- [Activity] Search the listing for "pose" and copy every line where it appears.
● ● ●
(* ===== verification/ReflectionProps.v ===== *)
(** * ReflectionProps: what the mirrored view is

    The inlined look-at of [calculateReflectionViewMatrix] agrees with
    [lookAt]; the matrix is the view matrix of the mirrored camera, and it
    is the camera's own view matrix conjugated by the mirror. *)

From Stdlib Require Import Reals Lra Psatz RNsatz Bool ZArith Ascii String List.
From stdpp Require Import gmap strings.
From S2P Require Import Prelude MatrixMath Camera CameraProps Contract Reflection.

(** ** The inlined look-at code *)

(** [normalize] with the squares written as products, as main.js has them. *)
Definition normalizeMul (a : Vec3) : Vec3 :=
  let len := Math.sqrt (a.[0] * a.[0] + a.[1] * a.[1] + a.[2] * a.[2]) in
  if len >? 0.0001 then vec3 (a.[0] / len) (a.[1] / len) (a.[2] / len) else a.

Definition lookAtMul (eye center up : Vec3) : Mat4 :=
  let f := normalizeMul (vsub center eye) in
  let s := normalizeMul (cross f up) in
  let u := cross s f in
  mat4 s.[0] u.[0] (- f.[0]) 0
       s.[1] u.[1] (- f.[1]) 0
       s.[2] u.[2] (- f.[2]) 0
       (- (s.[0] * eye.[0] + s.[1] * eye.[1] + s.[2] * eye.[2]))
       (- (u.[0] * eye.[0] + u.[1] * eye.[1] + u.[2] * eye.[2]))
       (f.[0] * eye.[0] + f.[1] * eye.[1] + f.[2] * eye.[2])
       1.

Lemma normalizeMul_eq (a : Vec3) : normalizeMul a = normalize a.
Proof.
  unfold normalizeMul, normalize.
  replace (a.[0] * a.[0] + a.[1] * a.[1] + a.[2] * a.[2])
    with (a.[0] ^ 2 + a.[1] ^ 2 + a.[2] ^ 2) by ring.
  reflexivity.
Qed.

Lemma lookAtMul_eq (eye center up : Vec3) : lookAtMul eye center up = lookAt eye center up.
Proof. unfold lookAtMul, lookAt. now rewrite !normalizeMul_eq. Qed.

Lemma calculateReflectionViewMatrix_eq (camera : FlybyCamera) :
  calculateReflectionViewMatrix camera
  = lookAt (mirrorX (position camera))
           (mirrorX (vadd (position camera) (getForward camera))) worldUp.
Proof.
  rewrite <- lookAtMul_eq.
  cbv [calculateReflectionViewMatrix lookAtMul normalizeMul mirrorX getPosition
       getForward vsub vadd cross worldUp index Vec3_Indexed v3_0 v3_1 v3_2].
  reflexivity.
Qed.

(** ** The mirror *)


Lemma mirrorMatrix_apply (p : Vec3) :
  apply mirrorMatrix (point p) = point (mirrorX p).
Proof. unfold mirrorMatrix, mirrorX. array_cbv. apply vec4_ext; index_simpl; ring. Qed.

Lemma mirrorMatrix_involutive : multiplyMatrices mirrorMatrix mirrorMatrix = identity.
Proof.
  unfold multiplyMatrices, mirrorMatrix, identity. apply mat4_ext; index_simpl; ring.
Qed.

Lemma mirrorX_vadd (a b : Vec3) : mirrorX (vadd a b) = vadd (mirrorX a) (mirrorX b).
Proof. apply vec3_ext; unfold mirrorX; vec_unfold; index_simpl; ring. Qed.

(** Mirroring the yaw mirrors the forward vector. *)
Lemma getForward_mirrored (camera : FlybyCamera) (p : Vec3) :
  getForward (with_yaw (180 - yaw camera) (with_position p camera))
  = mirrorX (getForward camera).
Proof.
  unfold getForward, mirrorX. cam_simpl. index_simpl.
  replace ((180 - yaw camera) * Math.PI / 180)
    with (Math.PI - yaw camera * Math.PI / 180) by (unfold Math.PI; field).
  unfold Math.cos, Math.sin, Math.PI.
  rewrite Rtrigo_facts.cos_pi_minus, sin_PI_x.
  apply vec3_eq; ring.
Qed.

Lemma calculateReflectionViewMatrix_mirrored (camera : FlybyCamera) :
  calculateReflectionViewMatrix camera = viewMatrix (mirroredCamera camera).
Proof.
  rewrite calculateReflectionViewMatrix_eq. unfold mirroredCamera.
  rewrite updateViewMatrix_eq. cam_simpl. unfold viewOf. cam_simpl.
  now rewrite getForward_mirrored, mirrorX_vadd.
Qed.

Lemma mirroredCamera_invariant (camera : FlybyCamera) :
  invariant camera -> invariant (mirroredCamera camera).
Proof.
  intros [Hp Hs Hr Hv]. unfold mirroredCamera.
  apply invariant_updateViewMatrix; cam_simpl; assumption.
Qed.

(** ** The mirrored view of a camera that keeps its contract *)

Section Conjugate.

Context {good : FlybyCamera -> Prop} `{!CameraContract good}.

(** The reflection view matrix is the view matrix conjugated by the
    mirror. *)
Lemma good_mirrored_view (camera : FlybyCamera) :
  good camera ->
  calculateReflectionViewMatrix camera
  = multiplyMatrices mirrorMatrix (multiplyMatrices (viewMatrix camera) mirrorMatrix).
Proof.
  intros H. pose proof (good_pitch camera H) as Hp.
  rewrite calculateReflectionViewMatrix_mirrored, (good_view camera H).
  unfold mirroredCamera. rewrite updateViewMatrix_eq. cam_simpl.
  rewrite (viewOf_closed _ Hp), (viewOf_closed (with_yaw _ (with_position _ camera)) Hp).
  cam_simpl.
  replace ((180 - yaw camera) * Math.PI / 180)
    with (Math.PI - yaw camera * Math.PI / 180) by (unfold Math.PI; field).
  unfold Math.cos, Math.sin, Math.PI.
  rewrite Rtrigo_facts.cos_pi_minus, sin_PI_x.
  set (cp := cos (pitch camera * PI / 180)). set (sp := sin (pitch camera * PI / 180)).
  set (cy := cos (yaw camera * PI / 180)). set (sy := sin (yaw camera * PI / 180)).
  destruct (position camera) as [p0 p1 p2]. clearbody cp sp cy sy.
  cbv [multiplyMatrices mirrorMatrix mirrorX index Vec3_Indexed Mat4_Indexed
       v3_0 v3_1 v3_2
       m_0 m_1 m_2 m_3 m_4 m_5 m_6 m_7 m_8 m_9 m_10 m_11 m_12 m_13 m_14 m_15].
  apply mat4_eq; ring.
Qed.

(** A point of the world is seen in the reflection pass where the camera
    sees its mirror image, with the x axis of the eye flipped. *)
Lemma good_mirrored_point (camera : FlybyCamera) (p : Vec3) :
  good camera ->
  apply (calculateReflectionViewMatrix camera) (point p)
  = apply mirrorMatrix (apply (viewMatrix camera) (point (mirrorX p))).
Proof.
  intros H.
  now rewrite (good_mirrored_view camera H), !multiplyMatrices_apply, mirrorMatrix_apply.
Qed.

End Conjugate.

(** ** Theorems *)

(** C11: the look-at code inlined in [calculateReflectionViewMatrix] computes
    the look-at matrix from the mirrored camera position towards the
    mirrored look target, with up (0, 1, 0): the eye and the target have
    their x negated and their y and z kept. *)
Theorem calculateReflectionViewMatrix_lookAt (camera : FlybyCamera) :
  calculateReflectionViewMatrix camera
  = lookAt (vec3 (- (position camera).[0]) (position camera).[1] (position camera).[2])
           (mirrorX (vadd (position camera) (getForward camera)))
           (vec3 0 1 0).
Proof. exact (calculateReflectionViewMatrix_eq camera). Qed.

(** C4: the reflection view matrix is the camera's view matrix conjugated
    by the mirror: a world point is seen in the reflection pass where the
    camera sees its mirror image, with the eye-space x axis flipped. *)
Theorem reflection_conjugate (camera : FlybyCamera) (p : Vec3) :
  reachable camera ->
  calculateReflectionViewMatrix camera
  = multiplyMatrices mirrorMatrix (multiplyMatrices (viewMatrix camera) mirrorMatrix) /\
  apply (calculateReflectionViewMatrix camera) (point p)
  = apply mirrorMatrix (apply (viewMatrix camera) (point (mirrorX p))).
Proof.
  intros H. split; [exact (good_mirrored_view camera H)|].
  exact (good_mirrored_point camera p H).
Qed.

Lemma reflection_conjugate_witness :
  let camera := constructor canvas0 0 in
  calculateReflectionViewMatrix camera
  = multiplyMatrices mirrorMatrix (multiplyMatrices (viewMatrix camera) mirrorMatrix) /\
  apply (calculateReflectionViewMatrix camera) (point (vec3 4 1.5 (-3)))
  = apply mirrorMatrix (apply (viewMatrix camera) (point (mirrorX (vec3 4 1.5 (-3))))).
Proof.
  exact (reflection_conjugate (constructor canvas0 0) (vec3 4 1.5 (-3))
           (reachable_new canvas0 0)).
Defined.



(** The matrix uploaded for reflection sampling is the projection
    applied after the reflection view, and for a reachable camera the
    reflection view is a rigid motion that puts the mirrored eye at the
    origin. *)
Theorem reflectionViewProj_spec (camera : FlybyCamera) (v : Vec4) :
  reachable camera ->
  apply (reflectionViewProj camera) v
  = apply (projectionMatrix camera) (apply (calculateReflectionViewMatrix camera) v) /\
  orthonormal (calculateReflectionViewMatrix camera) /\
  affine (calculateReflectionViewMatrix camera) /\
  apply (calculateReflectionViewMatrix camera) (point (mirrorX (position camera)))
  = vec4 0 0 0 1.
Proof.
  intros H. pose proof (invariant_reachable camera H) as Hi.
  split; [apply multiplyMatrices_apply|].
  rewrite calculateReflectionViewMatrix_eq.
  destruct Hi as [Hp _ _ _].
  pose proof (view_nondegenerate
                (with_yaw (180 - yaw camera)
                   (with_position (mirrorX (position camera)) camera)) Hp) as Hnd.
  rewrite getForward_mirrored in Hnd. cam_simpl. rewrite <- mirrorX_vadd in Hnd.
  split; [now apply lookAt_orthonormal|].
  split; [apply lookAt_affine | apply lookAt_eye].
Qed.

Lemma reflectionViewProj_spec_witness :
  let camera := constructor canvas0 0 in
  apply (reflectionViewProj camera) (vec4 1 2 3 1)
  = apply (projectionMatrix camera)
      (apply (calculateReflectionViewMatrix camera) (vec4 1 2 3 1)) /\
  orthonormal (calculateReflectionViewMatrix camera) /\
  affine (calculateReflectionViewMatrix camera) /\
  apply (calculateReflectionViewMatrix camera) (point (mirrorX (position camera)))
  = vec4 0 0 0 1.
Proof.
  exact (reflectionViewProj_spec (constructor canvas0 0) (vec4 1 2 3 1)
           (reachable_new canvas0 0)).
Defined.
● ● ●
- [Exercise output]
  intros H. pose proof (good_pitch camera H) as Hp.
  intros H. pose proof (invariant_reachable camera H) as Hi.
  pose proof (view_nondegenerate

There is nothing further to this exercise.